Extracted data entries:
------------
(** * needacab-webhooks: event store and query engine

    A shallow embedding of the webhook receiver's storage and query code
    (the multi-hook server: [loadHook], [ensureHookLoaded], [storeEvent],
    [tokenizeQuery], [parseTokens], [deepAny], [getByPath], [eventMatches],
    [buildSummary], [csvEscape], [parseLimit], the webhook receiver and
    the [/api/...] handlers), followed by the properties that were checked
    against it: those of the specification first, then further properties
    of the code.

    Conventions of the model.
    - A JavaScript string is a [string] whose characters are the code units
      U+0000..U+00FF (Latin-1); [toLowerCase], [trim] and the [\s] class are
      rendered on that range.
    - JSON numbers are the integers ([Z]); fractional numbers and numbers
      outside the safe-integer range are not represented.
    - An object is an association list in property order.  A property the
      code reads by a fixed name ([id], [receivedAt], [payload], ...) is
      looked up among the own properties ([Json.get]); none of these names
      is a member of a builtin prototype.  [getByPath], which reads names
      taken from the request, follows the prototype chain as well.
    - [undefined] is [None] where a JavaScript expression can produce it.
    - A JavaScript exception is the [Throw] outcome of the [result] type;
      a handler that lets one escape answers through the error middleware
      at the end of the file (400), which is the [ServerError] response.
    - Builtins whose behaviour is not written in the repository
      ([JSON.parse], [String.prototype.localeCompare], [Number],
      [Array.prototype.sort], the members of the builtin prototypes) and
      the process configuration are fields of the [Env] class.
    - The two characters of the display summary above U+00FF stand as
      their UTF-8 bytes ([arrow], [ellipsis]). *)

From Stdlib Require Import Ascii String ZArith List Permutation Sorted Lia Bool.
From Stdlib Require Import DecimalString QArith Qround.
From stdpp Require Import base gmap strings list fin_maps.
From Equations Require Import Equations.
(** X10: how [load_extra_compounds] fails.  A path without file raises
    [FileNotFoundError] and a file made of line ends only raises
    [EmptyDataError], both leaving the world as it was.  A file of lines
    with one field each (lines of printable characters without tab and
    without quote) raises [IndexError] after the list of names has been
    replaced: the list of structures keeps what it held before, so the two
    lists no longer belong together. *)
Theorem load_extra_compounds_failures :
  forall path w,
    (files w path = None ->
     Prepare.load_extra_compounds path w = (w, Raise (FileNotFoundError path)))
    /\ (forall content,
           files w path = Some content ->
           file_lines content = [] ->
           Prepare.load_extra_compounds path w = (w, Raise EmptyDataError))
    /\ (forall content header data,
           files w path = Some content ->
           file_lines content = header :: data ->
           Forall (fun l => plain_line l = true) (header :: data) ->
           exists w',
             Prepare.load_extra_compounds path w = (w', Raise IndexError)
             /\ List.length (extra_compound_names w') = List.length data
             /\ extra_compound_smiles w' = extra_compound_smiles w
             /\ list_compound_name w' = list_compound_name w
             /\ list_smiles w' = list_smiles w).
Proof.
  intros path w. split; [ | split ].
  - intros Hf. unfold Prepare.load_extra_compounds, bind, read_file.
    now rewrite Hf.
  - intros content Hf Hl.
    unfold Prepare.load_extra_compounds, bind, lift, read_file, read_csv_tab.
    now rewrite Hf, Hl.
  - intros content header data Hf Hl Hplain.
    assert (Hone : List.length (split tab header) = 1%nat).
    { apply plain_line_one_field. now apply Forall_inv in Hplain. }
    unfold Prepare.load_extra_compounds, bind, lift, read_file, read_csv_tab,
      iloc_column.
    rewrite Hf, Hl. cbn [columns]. rewrite Hone. cbn.
    eexists. split; [ reflexivity | ]. cbn.
    rewrite !length_map. repeat split; reflexivity.
Qed.

Lemma load_extra_compounds_failures_witness :
  Prepare.load_extra_compounds "nowhere.tsv" Examples.world_with_file
  = (Examples.world_with_file, Raise (FileNotFoundError "nowhere.tsv"))
  /\ exists w',
       Prepare.load_extra_compounds "names_only.tsv"
                                    Examples.world_with_names_only
       = (w', Raise IndexError)
       /\ List.length (extra_compound_names w') = 1%nat
       /\ extra_compound_smiles w' = [ Str "CCO" ].
Proof.
  split.
  - exact (proj1 (load_extra_compounds_failures
                    "nowhere.tsv" Examples.world_with_file) eq_refl).
  - destruct (proj2 (proj2 (load_extra_compounds_failures
                              "names_only.tsv" Examples.world_with_names_only))
                    _ "x" [ "y" ] eq_refl eq_refl)
      as (w' & Hrun & Hlen & Hsmiles & _).
    + repeat constructor.
    + exists w'. split; [ exact Hrun | ]. split; [ exact Hlen | exact Hsmiles ].
Defined.

(** ** ScoreFilter: thresholds, sentinels, failures *)

Lemma select_by_map (p : row -> bool) (rs : list row) :
  select_by (map p rs) rs = filter p rs.
Proof.
  induction rs as [ | r rs IH ]; simpl; [ reflexivity | ].
  now rewrite IH.
Qed.

Lemma all_ok_ge_scalar threshold i rs :
  Scores.numeric_column i rs ->
  all_ok (map (fun r => ge_scalar threshold (at_ i r)) rs)
  = Ok (map (fun r => Scores.meets threshold (at_ i r)) rs).
Proof.
  induction 1 as [ | r rs Hr _ IH ]; simpl; [ reflexivity | ].
  rewrite IH. destruct (at_ i r); simpl in *; try reflexivity. discriminate.
Qed.

Lemma all_ok_ge_scalar_string threshold i rs :
  ~ Scores.numeric_column i rs ->
  all_ok (map (fun r => ge_scalar threshold (at_ i r)) rs) = Raise TypeError.
Proof.
  induction rs as [ | r rs IH ]; intros Hnot; simpl.
  - exfalso. apply Hnot. constructor.
  - destruct (at_ i r) as [ | s | q ] eqn:E; simpl; try reflexivity.
    + rewrite IH; [ reflexivity | ].
      intros H. apply Hnot. constructor; [ now rewrite E | exact H ].
    + rewrite IH; [ reflexivity | ].
      intros H. apply Hnot. constructor; [ now rewrite E | exact H ].
Qed.

Section ScoreFilter.
Variable ext : Externals.t.

Lemma filter_min_score_numeric table column q i w :
  col_index column (columns table) = Some i ->
  Scores.numeric_column i (rows table) ->
  Prepare.filter_min_score table column (PyNum q) w
  = (w, Ok (select (fun r => Scores.meets q (at_ i r)) table)).
Proof.
  intros Hi Hnum. unfold Prepare.filter_min_score, bind, lift, ret.
  rewrite (col_index_getitem _ _ _ Hi). cbn [Prepare.threshold_of].
  rewrite (all_ok_ge_scalar q i _ Hnum), select_by_map. reflexivity.
Qed.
------------
Your instructions:
Copy from the line with "Section ScoreFilter." to the final line of the records, inclusive, and add nothing else.

Expected answer:
Section ScoreFilter.
Variable ext : Externals.t.

Lemma filter_min_score_numeric table column q i w :
  col_index column (columns table) = Some i ->
  Scores.numeric_column i (rows table) ->
  Prepare.filter_min_score table column (PyNum q) w
  = (w, Ok (select (fun r => Scores.meets q (at_ i r)) table)).
Proof.
  intros Hi Hnum. unfold Prepare.filter_min_score, bind, lift, ret.
  rewrite (col_index_getitem _ _ _ Hi). cbn [Prepare.threshold_of].
  rewrite (all_ok_ge_scalar q i _ Hnum), select_by_map. reflexivity.
Qed.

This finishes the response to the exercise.